Definition serve_rpc (c : rpc) (data : table) : table * response :=
  match c with
  | greet name => (data, Greet name)
  | set_data k v => SetData k v data
  | get_data k => (data, GetData k data)
  | long_running_task t => (data, LongRunningTask t)
  end.

Fixpoint serve_all (cs : list rpc) (data : table) : table * list response :=
  match cs with
  | [] => (data, [])
  | c :: cs =>
      let '(data, r) := serve_rpc c data in
      let '(data, rs) := serve_all cs data in (data, r :: rs)
  end.

(** ** The client ([rpc_client.go]) *)

Section Client.
(** [UnaryCall] of the generated client, per attempt. *)
Context (unary : nat -> string + err).

Definition UnaryCall (attempt : nat) : string + string :=
  match unary attempt with
  | inr e => inr ("UnaryCall failed: " +:+ err_text e)
  | inl response => inl response
  end.

(** The attempts from number [attempt] on, [todo] of them; [lastErr] is nil at first. *)
Fixpoint retry (todo attempt : nat) (retries : Z) (lastErr : option string) : string + string :=
  match todo with
  | O =>
      inr ("RetryUnaryCall failed after " +:+ to_string retries +:+ " attempts: " +:+ default "<nil>" lastErr)
  | S todo =>
      match UnaryCall attempt with
      | inl response => inl response
      | inr e => retry todo (S attempt) retries (Some e)
      end
  end.

(** Negative numbers of retries make no attempt. *)
Definition RetryUnaryCall (retries : Z) : string + string := retry (Z.to_nat retries) 0 retries None.
End Client.

(** [ServerStreamingCall]: before it opens the stream; in its loop, with the responses it has printed;
    returned, nil or an error. *)
Inductive downloading : Type :=
| DownloadOpening
| Downloading (responses : list string)
| Downloaded (responses : list string) (r : option string).

Definition ServerStreamingCall (c : downloading) : list (client_call downloading) :=
  match c with
  | DownloadOpening =>
      [c_open (fun r =>
         match r with
         | None => Downloading []
         | Some e => Downloaded [] (Some ("ServerStreamingCall failed: " +:+ err_text e))
         end)]
  | Downloading responses =>
      [c_recv (fun r =>
         match r with
         | inl response => Downloading (responses ++ [response])
         | inr EOF => Downloaded responses None
         | inr e => Downloaded responses (Some ("Error receiving stream: " +:+ err_text e))
         end)]
  | Downloaded _ _ => []
  end.

(** [ClientStreamingCall]: before it opens the stream; the requests left to send, then [CloseAndRecv];
    returned. *)
Inductive posting : Type :=
| PostOpening (requests : list string)
| Posting (requests : list string)
| Posted (r : string + string).

Definition ClientStreamingCall (c : posting) : list (client_call posting) :=
  match c with
  | PostOpening requests =>
      [c_open (fun r =>
         match r with
         | None => Posting requests
         | Some e => Posted (inr ("ClientStreamingCall failed: " +:+ err_text e))
         end)]
  | Posting (req :: requests) =>
      [c_send req (fun r =>
         match r with
         | None => Posting requests
         | Some e => Posted (inr ("Error sending stream: " +:+ err_text e))
         end)]
  | Posting [] =>
      [c_close_recv (fun r =>
         match r with
         | inl response => Posted (inl response)
         | inr e => Posted (inr ("Error receiving response: " +:+ err_text e))
         end)]
  | Posted _ => []
  end.

(** [BidirectionalStreamingCall]: the goroutine that sends, the one that receives, and the function, which
    opens the stream, starts both and waits for [done], an unbuffered channel. *)
Inductive talk_sender : Type := TOpening (requests : list string) | TSend (requests : list string) | TStopped.
Inductive talk_receiver : Type := TRecv | TDone | TOver.

Record talking : Type := Talking {
  t_send : talk_sender; t_recv : talk_receiver; t_printed : list string; t_returned : option (option string)
}.

Definition talk_send_calls (c : talking) : list (client_call talking) :=
  let at_ s := Talking s (t_recv c) (t_printed c) (t_returned c) in
  match t_send c with
  | TOpening requests =>
      [c_open (fun r =>
         match r with
         | None => at_ (TSend requests)
         | Some e => Talking TStopped TOver (t_printed c) (Some (Some ("BidirectionalStreamingCall failed: " +:+ err_text e)))
         end)]
  | TSend (req :: requests) =>
      [c_send req (fun r => at_ (match r with None => TSend requests | Some _ => TStopped end))]
  | TSend [] => [c_close (fun _ => at_ TStopped)]
  | TStopped => []
  end.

▸ Problem
Give back, unchanged, the run of lines in the listing above that begins at the line containing "Downloaded [] (Some" and ends at the line containing "Downloaded responses None", both included.

▸ Answer below
         | Some e => Downloaded [] (Some ("ServerStreamingCall failed: " +:+ err_text e))
         end)]
  | Downloading responses =>
      [c_recv (fun r =>
         match r with
         | inl response => Downloading (responses ++ [response])
         | inr EOF => Downloaded responses None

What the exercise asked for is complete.